## Stored entries
══════════
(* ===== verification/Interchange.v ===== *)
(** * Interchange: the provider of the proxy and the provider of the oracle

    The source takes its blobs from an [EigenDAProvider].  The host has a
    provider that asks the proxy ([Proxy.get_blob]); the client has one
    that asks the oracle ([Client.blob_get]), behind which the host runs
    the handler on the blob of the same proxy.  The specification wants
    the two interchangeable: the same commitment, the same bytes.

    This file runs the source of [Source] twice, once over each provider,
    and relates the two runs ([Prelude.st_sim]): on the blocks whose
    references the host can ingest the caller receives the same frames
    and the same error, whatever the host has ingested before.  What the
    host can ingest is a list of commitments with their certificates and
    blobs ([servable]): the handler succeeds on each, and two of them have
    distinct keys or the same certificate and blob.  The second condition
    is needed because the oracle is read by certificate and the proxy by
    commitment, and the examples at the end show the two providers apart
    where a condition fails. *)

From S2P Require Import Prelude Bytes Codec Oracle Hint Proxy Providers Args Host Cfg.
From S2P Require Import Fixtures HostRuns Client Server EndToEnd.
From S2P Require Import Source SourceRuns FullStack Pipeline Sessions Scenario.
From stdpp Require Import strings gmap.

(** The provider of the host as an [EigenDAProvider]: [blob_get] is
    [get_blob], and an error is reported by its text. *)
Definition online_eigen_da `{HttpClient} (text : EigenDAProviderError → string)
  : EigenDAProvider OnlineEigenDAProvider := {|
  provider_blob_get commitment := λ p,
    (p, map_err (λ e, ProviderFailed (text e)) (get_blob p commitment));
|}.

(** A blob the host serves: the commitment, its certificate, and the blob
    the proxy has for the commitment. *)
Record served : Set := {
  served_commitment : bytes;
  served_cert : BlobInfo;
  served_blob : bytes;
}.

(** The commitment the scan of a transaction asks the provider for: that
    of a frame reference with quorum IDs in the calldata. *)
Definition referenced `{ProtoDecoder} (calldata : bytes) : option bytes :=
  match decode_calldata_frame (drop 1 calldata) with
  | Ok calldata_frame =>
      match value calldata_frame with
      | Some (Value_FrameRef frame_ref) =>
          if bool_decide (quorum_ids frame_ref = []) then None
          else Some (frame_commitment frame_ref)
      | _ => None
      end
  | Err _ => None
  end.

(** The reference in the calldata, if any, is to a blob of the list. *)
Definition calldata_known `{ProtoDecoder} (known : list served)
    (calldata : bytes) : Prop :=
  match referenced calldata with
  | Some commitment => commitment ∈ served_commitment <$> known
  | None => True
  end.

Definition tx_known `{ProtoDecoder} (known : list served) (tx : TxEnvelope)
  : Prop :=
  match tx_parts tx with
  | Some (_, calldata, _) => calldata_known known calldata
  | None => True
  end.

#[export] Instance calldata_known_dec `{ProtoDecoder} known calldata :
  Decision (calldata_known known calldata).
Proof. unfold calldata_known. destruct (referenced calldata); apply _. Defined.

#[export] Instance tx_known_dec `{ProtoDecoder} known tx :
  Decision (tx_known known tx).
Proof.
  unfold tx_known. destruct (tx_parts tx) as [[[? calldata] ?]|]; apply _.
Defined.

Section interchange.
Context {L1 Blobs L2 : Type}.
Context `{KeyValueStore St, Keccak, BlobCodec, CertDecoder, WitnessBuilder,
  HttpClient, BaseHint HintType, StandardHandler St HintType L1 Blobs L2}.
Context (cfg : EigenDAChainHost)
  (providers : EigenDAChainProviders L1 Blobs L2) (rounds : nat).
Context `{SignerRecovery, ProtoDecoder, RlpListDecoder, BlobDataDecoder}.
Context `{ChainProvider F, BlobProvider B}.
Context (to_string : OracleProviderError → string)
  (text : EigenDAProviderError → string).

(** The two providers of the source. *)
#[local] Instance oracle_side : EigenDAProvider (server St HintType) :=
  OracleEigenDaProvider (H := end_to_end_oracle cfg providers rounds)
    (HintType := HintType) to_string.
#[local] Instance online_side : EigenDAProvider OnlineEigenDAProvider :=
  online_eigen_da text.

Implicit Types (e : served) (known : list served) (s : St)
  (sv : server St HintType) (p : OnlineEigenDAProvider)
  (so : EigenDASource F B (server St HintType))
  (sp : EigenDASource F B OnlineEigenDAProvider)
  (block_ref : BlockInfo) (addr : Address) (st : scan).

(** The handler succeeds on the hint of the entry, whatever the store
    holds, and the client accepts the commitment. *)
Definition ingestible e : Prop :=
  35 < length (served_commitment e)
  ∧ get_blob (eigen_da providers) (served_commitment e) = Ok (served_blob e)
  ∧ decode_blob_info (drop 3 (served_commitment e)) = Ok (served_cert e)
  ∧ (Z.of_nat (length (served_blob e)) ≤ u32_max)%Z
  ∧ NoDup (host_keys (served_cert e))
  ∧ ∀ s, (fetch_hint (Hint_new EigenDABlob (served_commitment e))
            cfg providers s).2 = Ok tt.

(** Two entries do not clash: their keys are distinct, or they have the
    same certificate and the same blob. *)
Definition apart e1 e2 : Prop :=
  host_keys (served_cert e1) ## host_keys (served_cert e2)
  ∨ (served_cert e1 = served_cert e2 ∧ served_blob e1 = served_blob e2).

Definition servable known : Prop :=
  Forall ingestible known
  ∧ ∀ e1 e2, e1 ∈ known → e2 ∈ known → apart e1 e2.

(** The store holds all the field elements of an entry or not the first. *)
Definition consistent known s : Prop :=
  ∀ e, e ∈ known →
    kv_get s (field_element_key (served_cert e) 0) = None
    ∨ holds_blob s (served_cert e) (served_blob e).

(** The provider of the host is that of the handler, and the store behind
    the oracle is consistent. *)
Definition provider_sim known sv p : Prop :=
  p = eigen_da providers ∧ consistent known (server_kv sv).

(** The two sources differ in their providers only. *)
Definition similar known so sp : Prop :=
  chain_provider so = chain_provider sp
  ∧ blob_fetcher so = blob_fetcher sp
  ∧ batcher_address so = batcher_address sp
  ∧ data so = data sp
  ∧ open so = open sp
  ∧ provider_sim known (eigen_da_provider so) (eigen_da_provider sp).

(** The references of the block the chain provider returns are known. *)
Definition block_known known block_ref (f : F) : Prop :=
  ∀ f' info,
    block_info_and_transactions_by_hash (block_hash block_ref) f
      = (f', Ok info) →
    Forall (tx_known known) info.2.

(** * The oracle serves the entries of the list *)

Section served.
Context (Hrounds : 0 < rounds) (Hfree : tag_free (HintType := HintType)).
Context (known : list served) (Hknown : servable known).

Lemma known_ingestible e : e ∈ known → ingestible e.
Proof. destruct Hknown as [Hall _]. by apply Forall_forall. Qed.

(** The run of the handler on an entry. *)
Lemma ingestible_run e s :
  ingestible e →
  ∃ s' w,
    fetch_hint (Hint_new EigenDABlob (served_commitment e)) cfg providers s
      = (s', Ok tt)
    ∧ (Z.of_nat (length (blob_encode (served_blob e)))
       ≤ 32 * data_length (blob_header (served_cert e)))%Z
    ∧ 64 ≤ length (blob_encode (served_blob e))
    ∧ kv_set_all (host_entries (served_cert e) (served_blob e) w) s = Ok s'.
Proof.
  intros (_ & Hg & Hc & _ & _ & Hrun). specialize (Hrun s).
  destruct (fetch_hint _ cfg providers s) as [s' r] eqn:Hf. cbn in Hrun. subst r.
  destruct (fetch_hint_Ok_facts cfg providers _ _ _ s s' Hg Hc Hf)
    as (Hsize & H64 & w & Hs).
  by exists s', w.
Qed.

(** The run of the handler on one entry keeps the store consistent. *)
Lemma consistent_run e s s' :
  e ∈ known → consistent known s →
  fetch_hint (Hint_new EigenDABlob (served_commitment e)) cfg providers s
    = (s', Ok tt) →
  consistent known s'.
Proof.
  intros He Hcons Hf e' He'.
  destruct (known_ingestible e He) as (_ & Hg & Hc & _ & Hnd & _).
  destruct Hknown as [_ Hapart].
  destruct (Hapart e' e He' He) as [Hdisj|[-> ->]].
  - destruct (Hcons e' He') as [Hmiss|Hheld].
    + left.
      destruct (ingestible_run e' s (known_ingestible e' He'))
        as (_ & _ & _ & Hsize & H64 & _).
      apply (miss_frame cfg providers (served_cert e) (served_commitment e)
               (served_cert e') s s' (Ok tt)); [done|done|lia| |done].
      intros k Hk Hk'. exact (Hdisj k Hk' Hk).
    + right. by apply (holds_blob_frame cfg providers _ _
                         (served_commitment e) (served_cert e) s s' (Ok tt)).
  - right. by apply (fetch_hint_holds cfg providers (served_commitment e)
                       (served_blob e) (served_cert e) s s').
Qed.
══════════
## Work required
What do the lines above say from the one containing "Context (known : list" down to the one containing "64 ≤ length (blob_encode (served_blob e))"? Return them exactly, both end lines included, and only them.

## Exercise solution
Context (known : list served) (Hknown : servable known).

Lemma known_ingestible e : e ∈ known → ingestible e.
Proof. destruct Hknown as [Hall _]. by apply Forall_forall. Qed.

(** The run of the handler on an entry. *)
Lemma ingestible_run e s :
  ingestible e →
  ∃ s' w,
    fetch_hint (Hint_new EigenDABlob (served_commitment e)) cfg providers s
      = (s', Ok tt)
    ∧ (Z.of_nat (length (blob_encode (served_blob e)))
       ≤ 32 * data_length (blob_header (served_cert e)))%Z
    ∧ 64 ≤ length (blob_encode (served_blob e))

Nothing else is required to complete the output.